(* ===== verification/Store.v ===== *)
(** * Byte stores: [internal/middleware/cache/memory.go],
      [internal/store/redis/kv.go], [NoOpStore]

    The response cache and the page cache both talk to a [Store]: [Get] and
    [Set] with a time to live.  [Store] is that interface and [StoreLaws]
    what its clients rely on: a store may forget, but a hit is a value that
    was set under the same key and has not expired.  The in-memory store is
    built over an LRU library and the Redis store over a client library;
    both libraries are parameters ([LRU], [RedisClient]) with the behaviour
    they document ([LRULaws], [RedisLaws]).

    Time is [now], in nanoseconds. *)

From S2P Require Import Prelude GoLib.

(** ** The interface *)

(** [Set] returns whether it succeeded; every caller ignores the error. *)
Class Store (St : Type) := {
  store_Get : Z → string → St → option bytes * St;
  store_Set : Z → string → bytes → Z → St → bool * St;
}.

(** [serves s k v exp]: [s] may answer [v] for [k] until [exp]. *)
Class StoreLaws (St : Type) `{Store St} := {
  serves : St → string → bytes → Z → Prop;
  get_hit : ∀ s now k v s', store_Get now k s = (Some v, s') →
    ∃ exp, serves s k v exp ∧ (now ≤ exp)%Z;
  get_serves : ∀ s now k r s', store_Get now k s = (r, s') →
    ∀ k' v exp, serves s' k' v exp → serves s k' v exp;
  set_serves : ∀ s now k v ttl ok s', (0 < ttl)%Z → store_Set now k v ttl s = (ok, s') →
    ∀ k' v' exp, serves s' k' v' exp →
      serves s k' v' exp ∨ (k' = k ∧ v' = v ∧ exp = (now + ttl)%Z);
}.

(** ** Sequences of operations *)

Inductive storeOp := OGet (now : Z) (k : string) | OSet (now : Z) (k : string) (v : bytes) (ttl : Z).

Definition execOp `{Store St} (s : St) (o : storeOp) : St :=
  match o with
  | OGet now k => (store_Get now k s).2
  | OSet now k v ttl => (store_Set now k v ttl s).2
  end.

Definition positiveTTL (o : storeOp) : Prop :=
  match o with OGet _ _ => True | OSet _ _ _ ttl => (0 < ttl)%Z end.

Section Traces.
Context `{StoreLaws St}.

Lemma exec_serves s ops k v exp :
  Forall positiveTTL ops → serves (foldl execOp s ops) k v exp →
  serves s k v exp ∨ ∃ t ttl, OSet t k v ttl ∈ ops ∧ exp = (t + ttl)%Z.
Proof.
  revert s. induction ops as [|o ops IH]; intros s Hp Hs; cbn in *; [by left|].
  apply Forall_cons in Hp as [Ho Hp].
  destruct (IH _ Hp Hs) as [Hs'|(t & ttl & Hin & ->)]; [|right; exists t, ttl; set_solver].
  destruct o as [now k0|now k0 v0 ttl0]; cbn in *.
  - left. eapply get_serves; [apply surjective_pairing|done].
  - eapply set_serves in Hs'; [|done|apply surjective_pairing].
    destruct Hs' as [?|(-> & -> & ->)]; [by left|]. right. exists now, ttl0. set_solver.
Qed.

(** A hit after any sequence of operations on a store that held nothing. *)
Lemma hit_was_set s0 ops now k v :
  (∀ k v exp, ¬ serves s0 k v exp) → Forall positiveTTL ops →
  (store_Get now k (foldl execOp s0 ops)).1 = Some v →
  ∃ t ttl, OSet t k v ttl ∈ ops ∧ (now ≤ t + ttl)%Z.
Proof.
  intros He Hp Hg. destruct (store_Get now k _) as [r s'] eqn:E. cbn in Hg; subst r.
  apply get_hit in E as (exp & Hs & Hle).
  destruct (exec_serves _ _ _ _ _ Hp Hs) as [?|(t & ttl & Hin & ->)]; [naive_solver|eauto].
Qed.
End Traces.

(** ** The in-memory store *)

Module Memory.

(** The LRU library: a bounded map that evicts on [Add]. *)
Class LRU (L : Type → Type) := {
  lru_New : ∀ {E}, Z → L E;
  lru_Get : ∀ {E}, string → L E → option E * L E;
  lru_Add : ∀ {E}, string → E → L E → L E;
  lru_Remove : ∀ {E}, string → L E → L E;
}.

(** What the library documents: [Get] answers what is stored and only
    changes recency; [Add] stores the pair, evicting others if full;
    [Remove] drops the key. *)
Class LRULaws (L : Type → Type) `{LRU L} := {
  contents : ∀ {E}, L E → gmap string E;
  contents_New : ∀ {E} n, contents (lru_New (E:=E) n) = ∅;
  contents_Get : ∀ {E} k (l : L E),
    (lru_Get k l).1 = contents l !! k ∧ contents (lru_Get k l).2 = contents l;
  contents_Add_eq : ∀ {E} k (e : E) l, contents (lru_Add k e l) !! k = Some e;
  contents_Add_sub : ∀ {E} k (e : E) l, contents (lru_Add k e l) ⊆ <[k := e]> (contents l);
  contents_Remove : ∀ {E} k (l : L E), contents (lru_Remove k l) = delete k (contents l);
}.

Record entry := mkEntry { value : bytes; expiresAt : Z }.

Section MemoryStore.
Context `{LRU L}.

Record MemoryStore := mkMemoryStore { lru : L entry }.

Definition defaultMaxSize : Z := 10000.

Definition NewMemoryStore (maxSize : Z) : MemoryStore :=
  let size := if (maxSize <=? 0)%Z then defaultMaxSize else maxSize in
  mkMemoryStore (lru_New size).

Definition MemoryStore_Get (now : Z) (key : string) (s : MemoryStore) : option bytes * MemoryStore :=
  let '(r, l) := lru_Get key (lru s) in
  match r with
  | None => (None, mkMemoryStore l)
  | Some e =>
      if (expiresAt e <? now)%Z then (None, mkMemoryStore (lru_Remove key l))
      else (Some (value e), mkMemoryStore l)
  end.

Definition MemoryStore_Set (now : Z) (key : string) (v : bytes) (ttl : Z) (s : MemoryStore)
    : bool * MemoryStore :=
  (true, mkMemoryStore (lru_Add key (mkEntry v (now + ttl)) (lru s))).

#[global] Instance MemoryStore_Store : Store MemoryStore :=
  {| store_Get := MemoryStore_Get; store_Set := MemoryStore_Set |}.

Context `{!LRULaws L}.

Definition held (s : MemoryStore) : gmap string entry := contents (lru s).

Lemma Get_cases now k s r s' :
  MemoryStore_Get now k s = (r, s') →
  match held s !! k with
  | Some e =>
      if (expiresAt e <? now)%Z then r = None ∧ held s' = delete k (held s)
      else r = Some (value e) ∧ held s' = held s
  | None => r = None ∧ held s' = held s
  end.
Proof.
  unfold MemoryStore_Get, held. destruct (contents_Get k (lru s)) as [<- Hc].
  destruct (lru_Get k (lru s)) as [r0 l]; cbn in *.
  destruct r0 as [e|]; [destruct (expiresAt e <? now)%Z|]; intros [= <- <-]; cbn;
    by rewrite ?contents_Remove, ?Hc.
Qed.

#[global] Program Instance MemoryStore_Laws : StoreLaws MemoryStore :=
  {| serves s k v exp := held s !! k = Some (mkEntry v exp) |}.
Next Obligation.
  intros s now k v s' Hg%Get_cases. destruct (held s !! k) as [[v0 e0]|] eqn:El; [|naive_solver].
  cbn in Hg. destruct (Z.ltb_spec e0 now); [naive_solver|].
  destruct Hg as [[= ->] _]. exists e0. split; [by cbn|lia].
Qed.
Next Obligation.
  intros s now k r s' Hg%Get_cases k' v exp. cbn.
  destruct (held s !! k) as [e|]; [destruct (_ <? _)%Z|]; destruct Hg as [_ ->]; [|done..].
  by intros [_ ?]%lookup_delete_Some.
Qed.
Next Obligation.
  intros s now k v ttl ok s' _ [= <- <-] k' v' exp Hl.
  eapply lookup_weaken in Hl; [|apply contents_Add_sub].
  apply lookup_insert_Some in Hl. naive_solver.
Qed.

(** A value just stored is served until its expiry, then dropped. *)
Lemma Get_Set now now' k v ttl s :
  (MemoryStore_Get now' k (MemoryStore_Set now k v ttl s).2).1 = if (now + ttl <? now')%Z then None else Some v.
Proof.
  destruct (MemoryStore_Get now' k _) as [r s'] eqn:E. apply Get_cases in E. cbn in *.
  unfold held in E; cbn in E. rewrite contents_Add_eq in E. cbn in E.
  by destruct (_ <? _)%Z; destruct E as [-> _].
Qed.

(** A [Set] of another key never brings a key to life. *)
Lemma Get_Set_ne now now' k k' v ttl s v' :
  k ≠ k' → (MemoryStore_Get now' k' (MemoryStore_Set now k v ttl s).2).1 = Some v' → (MemoryStore_Get now' k' s).1 = Some v'.
Proof.
  intros Hne. destruct (MemoryStore_Get now' k' (MemoryStore_Set _ _ _ _ _).2) as [r s'] eqn:E,
    (MemoryStore_Get now' k' s) as [r2 s2] eqn:E2. cbn. intros ->.
  apply Get_cases in E, E2. unfold held in E; cbn in E.
  destruct (contents _ !! k') as [e|] eqn:El; [|naive_solver].
  eapply lookup_weaken in El; [|apply contents_Add_sub]. rewrite lookup_insert_ne in El by done.
  unfold held in E2. rewrite El in E2. destruct (_ <? _)%Z; naive_solver.
Qed.
End MemoryStore.
End Memory.

(** ** The Redis store *)

Module KV.

Inductive redisError := Nil | Timeout | Other.

(** The client library on a server state [R]; a call can fail or time
    out. *)
Class RedisClient (R : Type) := {
  redis_Get : Z → string → R → result redisError bytes * R;
  redis_Set : Z → string → bytes → Z → R → bool * R;
}.

Class RedisLaws (R : Type) `{RedisClient R} := {
  rserves : R → string → bytes → Z → Prop;
  rget_hit : ∀ r now k v r', redis_Get now k r = (Ok v, r') →
    ∃ exp, rserves r k v exp ∧ (now ≤ exp)%Z;
  rget_serves : ∀ r now k x r', redis_Get now k r = (x, r') →
    ∀ k' v exp, rserves r' k' v exp → rserves r k' v exp;
  rset_serves : ∀ r now k v ttl ok r', redis_Set now k v ttl r = (ok, r') →
    ∀ k' v' exp, rserves r' k' v' exp →
      rserves r k' v' exp ∨ (k' = k ∧ v' = v ∧ exp = (now + ttl)%Z);
}.

Section KV.
Context `{RedisClient R}.

Record KV := mkKV { rdb : R; prefix : string }.

Definition KV_Get (now : Z) (key : string) (s : KV) : option bytes * KV :=
  let '(val, r) := redis_Get now (prefix s +:+ key) (rdb s) in
  (match val with Ok v => Some v | Err _ => None end, mkKV r (prefix s)).

Definition KV_Set (now : Z) (key : string) (v : bytes) (ttl : Z) (s : KV) : bool * KV :=
  if (ttl <=? 0)%Z then (true, s) else
  let '(ok, r) := redis_Set now (prefix s +:+ key) v ttl (rdb s) in (ok, mkKV r (prefix s)).

#[global] Instance KV_Store : Store KV := {| store_Get := KV_Get; store_Set := KV_Set |}.

Context `{!RedisLaws R}.

#[global] Program Instance KV_Laws : StoreLaws KV :=
  {| serves s k v exp := rserves (rdb s) (prefix s +:+ k) v exp |}.
Next Obligation.
  intros [r p] now k v s'. cbn. unfold KV_Get; cbn.
  destruct (redis_Get _ _ _) as [[x|e] r'] eqn:E; intros [= <- <-]. by eapply rget_hit.
Qed.
Next Obligation.
  intros [r p] now k x s'. cbn. unfold KV_Get; cbn.
  destruct (redis_Get _ _ _) as [y r'] eqn:E; intros [= <- <-] k' v exp; cbn.
  by eapply rget_serves.
Qed.
Next Obligation.
  intros [r p] now k v ttl ok s' Ht. cbn. unfold KV_Set; cbn.
  rewrite (proj2 (Z.leb_gt _ _)) by done.
  destruct (redis_Set _ _ _ _ _) as [y r'] eqn:E; intros [= <- <-] k' v' exp; cbn. intros Hs.
  eapply rset_serves in Hs as [?|(Hk%Strings.append_inj_l & -> & ->)]; [by left|by right|done].
Qed.
End KV.
End KV.

(** ** The store of a disabled cache *)

Module NoOp.
Inductive NoOpStore := noop.

#[global] Instance NoOp_Store : Store NoOpStore :=
  {| store_Get _ _ s := (None, s); store_Set _ _ _ _ s := (true, s) |}.

#[global] Program Instance NoOp_Laws : StoreLaws NoOpStore := {| serves _ _ _ _ := False |}.
Next Obligation. naive_solver. Qed.
Next Obligation. naive_solver. Qed.
Next Obligation. naive_solver. Qed.
End NoOp.

(** ** Properties *)

Module StoreProperties.
Import Memory.

(** A bounded LRU as an association list, most recent first. *)
Record assocLRU (E : Type) := mkAssoc { cap : nat; pairs : list (string * E) }.
Arguments mkAssoc {E}. Arguments cap {E}. Arguments pairs {E}.

Definition without {E} (k : string) (l : list (string * E)) : list (string * E) :=
  List.filter (λ p, negb (String.eqb k p.1)) l.

#[local] Instance assoc_LRU : LRU assocLRU := {
  lru_New E n := mkAssoc (Z.to_nat n) [];
  lru_Get E k l :=
    match Values.get k (pairs l) with
    | Some e => (Some e, mkAssoc (cap l) ((k, e) :: without k (pairs l)))
    | None => (None, l)
    end;
  lru_Add E k e l := mkAssoc (cap l) ((k, e) :: take (pred (cap l)) (without k (pairs l)));
  lru_Remove E k l := mkAssoc (cap l) (without k (pairs l));
}.

Lemma get_list_to_map {E} k (l : list (string * E)) :
  (list_to_map l : gmap string E) !! k = Values.get k l.
Proof.
  induction l as [|[k' e] l IH]; cbn; [done|].
  destruct (String.eqb_spec k k') as [->|]; [by rewrite lookup_insert_eq|].
  by rewrite lookup_insert_ne.
Qed.

Lemma get_without {E} k k' (l : list (string * E)) :
  Values.get k' (without k l) = if String.eqb k k' then None else Values.get k' l.
Proof.
  unfold without. induction l as [|[k0 e] l IH]; cbn; [by case_match|].
  destruct (String.eqb_spec k k0) as [->|]; cbn; rewrite IH.
  - rewrite (String.eqb_sym k' k0). by destruct (String.eqb k0 k').
  - destruct (String.eqb_spec k' k0) as [->|]; [|done].
    by rewrite (proj2 (String.eqb_neq _ _)).
Qed.

Lemma get_take {E} n k (l : list (string * E)) e :
  Values.get k (take n l) = Some e → Values.get k l = Some e.
Proof.
  revert l. induction n as [|n IH]; intros [|[k0 e0] l]; cbn; try done. case_match; [done|apply IH].
Qed.

#[local] Program Instance assoc_LRULaws : LRULaws assocLRU := {
  contents E l := list_to_map (pairs l);
}.
Next Obligation. done. Qed.
Next Obligation.
  intros E k l. cbn. rewrite get_list_to_map.
  destruct (Values.get k (pairs l)) as [e|] eqn:Eg; cbn; [|done]. split; [done|].
  apply map_eq. intros k'. rewrite lookup_insert, !get_list_to_map, get_without.
  destruct (String.eqb_spec k k') as [->|]; case_decide; congruence.
Qed.
Next Obligation. intros. cbn. by rewrite lookup_insert_eq. Qed.
Next Obligation.
  intros E k e l. cbn. apply insert_mono. apply map_subseteq_spec. intros k' e'.
  rewrite !get_list_to_map. intros Hg%get_take. rewrite get_without in Hg. by case_match.
Qed.
Next Obligation.
  intros E k l. cbn. apply map_eq. intros k'. rewrite lookup_delete, !get_list_to_map, get_without.
  destruct (String.eqb_spec k k'); by case_decide.
Qed.

(** Whatever sequence of reads and writes a fresh in-memory store goes
    through, a hit is a value written under that very key whose time to
    live has not run out; and a value just written is served up to its
    expiry and not after. *)
Theorem MemoryStore_sound `{LRULaws L} maxSize ops now k v :
  Forall positiveTTL ops →
  let s := foldl execOp (NewMemoryStore (L:=L) maxSize) ops in
  ((MemoryStore_Get now k s).1 = Some v → ∃ t ttl, OSet t k v ttl ∈ ops ∧ (now ≤ t + ttl)%Z) ∧
  (∀ now' ttl, (MemoryStore_Get now' k (MemoryStore_Set now k v ttl s).2).1 =
     if (now + ttl <? now')%Z then None else Some v).
Proof.
  intros Hp s. split; [|intros; apply Get_Set].
  intros Hg. refine (hit_was_set (NewMemoryStore (L:=L) maxSize) ops now k v _ Hp Hg).
  intros k' v' exp. cbn. unfold held; cbn.
  by rewrite contents_New, lookup_empty.
Qed.

Lemma MemoryStore_sound_witness :
  let ops := [OSet 0 "a" "1" 10; OSet 1 "b" "2" 10; OGet 2 "a"; OSet 3 "c" "3" 10] in
  (MemoryStore_Get 5 "a" (foldl execOp (NewMemoryStore (L:=assocLRU) 2) ops)).1 = Some "1" ∧
  (∃ t ttl, OSet t "a" "1" ttl ∈ ops ∧ (5 ≤ t + ttl)%Z).
Proof.
  split; [reflexivity|].
  apply (MemoryStore_sound (L:=assocLRU) 2
    [OSet 0 "a" "1" 10; OSet 1 "b" "2" 10; OGet 2 "a"; OSet 3 "c" "3" 10] 5 "a" "1"); [|reflexivity].
  repeat constructor.
Defined.

End StoreProperties.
━━━━━━━━━━━━━━━━━━━━
Problem to work on:
All lines of the data that hold "stores" need to be copied.

Exercise result:
(** * Byte stores: [internal/middleware/cache/memory.go],
    changes recency; [Add] stores the pair, evicting others if full;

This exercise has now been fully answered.